The indie rock duo Quasi ended a ten-year silence with the release of its latest album Breaking the Balls of History (2023). As the provocative title suggests, the band is in a combative frame of mind. They play with notable vigor, and their characteristically barbed and funny lyrics show an unusual specificity this time out. Some of the new songs address the pandemic and the rise of fascism. But the persistent limitations of the band’s outlook conflict with their defiance and determination.
Keyboardist Sam Coomes and drummer Janet Weiss formed Quasi in 1993. At the height of the grunge era, when millions of ears were turned toward Seattle, Quasi was founded in Portland, Oregon, without a guitarist or bassist. While grunge drew on punk and heavy metal, Quasi’s music sounded more like 1960s garage rock and even Tin Pan Alley. All these factors placed the band slightly left of center.
Weiss is well known as the drummer for indie rock band Sleater-Kinney. Coomes previously played in the band Heatmiser with singer/songwriter Elliott Smith. Weiss’s powerful drumming and Coomes’s 1960s-era electric organ are equally crucial in defining the band’s sound. Coomes is the main songwriter and sings in a thin tenor that is free of typical blues or rock mannerisms. He eschews posturing and sounds like an intelligent and not-very-intimidating suburbanite.

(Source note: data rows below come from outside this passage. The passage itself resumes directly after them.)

(* ===== verification/PageProps.v ===== *)
(** * Pages: properties

    What a page made from measurements promises: it answers queries with them,
    its checksums hold, its index can be rebuilt; and what its footer counts. *)

From Stdlib Require Import ZArith Lia String Sorting.Sorted.
From stdpp Require Import base numbers list gmap strings.
From S2P Require Import Prelude ByteBuffer Float64 Meas Bloom Stat Delta Xor Compression StdSort ICursor FullCursor Chunk KMerge Cursors Colapse.
From S2P Require Import StripedMap StdMap TimeTrack TimeTrackSpec Series Storages Files PageFormat PageIndex Page PageSpec PageWrite.

Local Open Scope Z_scope.

(** ** Properties *)


Definition small_fs : fs := mkFs ∅ ∅ (fun _ => true).
Definition small_series : list Meas := (fun t => mkMeas 7 t 5 3) <$> [1; 2; 1000; 70000; 70001].

Lemma small_series_compressible : compressible 7 small_series.
Proof.
  split; [repeat constructor; vm_compute; congruence|by repeat constructor|by intros ? ? [= <- <-]|done].
Qed.

Lemma small_fs_fresh n : fresh_page n small_fs.
Proof. by split. Qed.


(** C30: an index that was lost is rebuilt from the page alone: the page opens
    again, with the same footer, and answers every query as before.  The level of
    the page is not put back into the rebuilt index; it is always 0 there. *)
Theorem page_restore_index `{StdSort} `{UnorderedMap} crc32 size i n lvl cid ma f p f' :
  (∀ bs, 0 <= crc32 bs < 2 ^ 32) → (0 < size)%nat ∧ Z.of_nat size < 2 ^ 32 → 0 <= lvl < 2 ^ 16 →
  fresh_page n f → is_id i → compressible i ma → ma ≠ [] →
  Z.of_nat (length (cuts size ma)) * (133 + Z.of_nat size) < 2 ^ 31 →
  Page.create crc32 n lvl cid (Z.of_nat size) ma f = Ok (p, f') →
  ∃ f2 p2, Page.restoreIndexFile n (rm (Page.index_name n) f') = Ok f2 ∧ Page.open n f2 = Ok p2 ∧
    Page.footer p2 = Page.footer p ∧
    (∀ q (l : list Meas), Page.foreach q l p2 f2 = Page.foreach q l p f') ∧
    if_level (PageIndex.iheader (Page._index p)) = lvl ∧ if_level (PageIndex.iheader (Page._index p2)) = 0.
Proof.
  intros Hcrc Hsize Hl Hn Hi Hm Hne Hsz Ec.
  destruct (page_create_ok crc32 Hcrc size i n lvl cid ma f Hsize Hl Hn Hi Hm Hne Hsz) as (p0 & f0 & es & E & C).
  rewrite Ec in E. injection E as <- <-.
  destruct (restore_ok _ _ _ _ _ _ _ _ _ _ _ _ C Hi) as (f2 & p2 & R1 & R2 & R3 & R4 & R5).
  - intros ->. pose proof (es_holds _ _ _ _ _ _ (cr_entries _ _ _ _ _ _ _ _ _ _ _ _ C)) as Hh.
    apply Forall2_nil_inv_l in Hh. by rewrite <- (cuts_concat size ma), Hh in Hne.
  - rewrite (ff_writable _ _ _ (cr_frame _ _ _ _ _ _ _ _ _ _ _ _ C)). apply Hn.
  - exists f2, p2. split; [done|]. split; [done|]. split; [done|]. split; [|split].
    + intros q l. unfold Page.foreach.
      by rewrite (intervalReader_chunks _ _ _ q R3), (intervalReader_chunks _ _ _ q (cr_page _ _ _ _ _ _ _ _ _ _ _ _ C)).
    + by rewrite (cr_index _ _ _ _ _ _ _ _ _ _ _ _ C).
    + by rewrite R5.
Qed.

Lemma page_restore_index_witness :
  ∃ p f' f2 p2, Page.create (fun _ => 0) "p" 3 1 12 small_series small_fs = Ok (p, f') ∧
    Page.restoreIndexFile "p" (rm (Page.index_name "p") f') = Ok f2 ∧ Page.open "p" f2 = Ok p2 ∧
    Page.footer p2 = Page.footer p ∧
    (∀ q (l : list Meas), Page.foreach q l p2 f2 = Page.foreach q l p f') ∧
    if_level (PageIndex.iheader (Page._index p)) = 3 ∧ if_level (PageIndex.iheader (Page._index p2)) = 0.
Proof.
  change 12 with (Z.of_nat 12).
  pose proof (fun p f' => page_restore_index (fun _ => 0) 12 7 "p" 3 1 small_series small_fs p f'
    ltac:(done) ltac:(lia) ltac:(lia) (small_fs_fresh "p") ltac:(done) small_series_compressible
    ltac:(done) ltac:(by vm_compute)) as R.
  destruct (page_create_ok (fun _ => 0) ltac:(done) 12 7 "p" 3 1 small_series small_fs) as (p & f' & _ & E & _);
    [lia|lia|apply small_fs_fresh|done|apply small_series_compressible|done|by vm_compute|].
  destruct (R p f' E) as (f2 & p2 & R'). exists p, f', f2, p2. split; [exact E|exact R'].
Defined.

(** The footer of a page made from measurements counts every measurement
    twice, since both the step that compresses them and the step that writes the
    chunks add to it; the chunks are numbered from 1 in every page, whatever the
    identifier the caller gives. *)
Theorem page_footer_counts_twice `{StdSort} `{UnorderedMap} crc32 size i n lvl cid ma f :
  (∀ bs, 0 <= crc32 bs < 2 ^ 32) → (0 < size)%nat ∧ Z.of_nat size < 2 ^ 32 → 0 <= lvl < 2 ^ 16 →
  fresh_page n f → is_id i → compressible i ma → ma ≠ [] →
  Z.of_nat (length (cuts size ma)) * (133 + Z.of_nat size) < 2 ^ 31 →
  ∃ p f', Page.create crc32 n lvl cid (Z.of_nat size) ma f = Ok (p, f') ∧
    u32 (count (pf_stat (Page.footer p))) = u32 (2 * Z.of_nat (length ma)) ∧
    pf_addeded_chunks (Page.footer p) = Z.of_nat (length (cuts size ma)) ∧
    pf_max_chunk_id (Page.footer p) = Z.of_nat (length (cuts size ma)).
Proof.
  intros Hcrc Hsize Hl Hn Hi Hm Hne Hsz.
  destruct (page_create_ok crc32 Hcrc size i n lvl cid ma f Hsize Hl Hn Hi Hm Hne Hsz) as (p & f' & es & E & C).
  exists p, f'. split; [done|].
  rewrite (cr_stat _ _ _ _ _ _ _ _ _ _ _ _ C), (cr_max_id _ _ _ _ _ _ _ _ _ _ _ _ C), (cr_added _ _ _ _ _ _ _ _ _ _ _ _ C).
  rewrite (Forall2_length _ _ _ (es_holds _ _ _ _ _ _ (cr_entries _ _ _ _ _ _ _ _ _ _ _ _ C))).
  split; [|done]. rewrite summed_count, <- wrap_add_l, summed_count, wrap_add_l, !cuts_concat.
  cbn [count Statistic_empty]. f_equal. lia.
Qed.

Lemma page_footer_counts_twice_witness :
  ∃ p f', Page.create (fun _ => 0) "p" 0 1 12 small_series small_fs = Ok (p, f') ∧
    u32 (count (pf_stat (Page.footer p))) = 10.
Proof.
  destruct (page_footer_counts_twice (fun _ => 0) 12 7 "p" 0 1 small_series small_fs) as (p & f' & E & Ec & _);
    [done|lia|lia|apply small_fs_fresh|done|apply small_series_compressible|done|by vm_compute|].
  exists p, f'. split; [exact E|exact Ec].
Defined.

In 2019, Weiss was in a car accident that left her with a broken collarbone and two broken legs. By the time she had fully healed, the initial lockdowns of the pandemic had begun. She and Coomes adapted to the situation by jamming together every day, and these sessions ultimately produced the band’s newest songs. After the band rehearsed the songs, they needed only five days to record the album.
One of the best songs, “Last Long Laugh,” comes first. Coomes sings the quiet first verse to the accompaniment of single, sustained organ notes and a deliberate, slow pattern on the bass drum. When the verse is over, the drums come crashing in, along with a heavily distorted, one-note organ riff. The band sounds rejuvenated and plays at gale force. They’re clearly having fun. These dynamic shifts continue, albeit in less dramatic form, throughout the song. The band even feels playful enough to switch briefly to a disco beat here and there. Coomes’s gallows humor is evident in phrases like “a trail of tears up a hill of beans.” He occasionally plays adjacent keys simultaneously to add dissonance, which not only makes the song raunchier, but also underscores his jaundiced worldview. Yet Coomes also offers the saw: “You can’t let the bastards bring you down.”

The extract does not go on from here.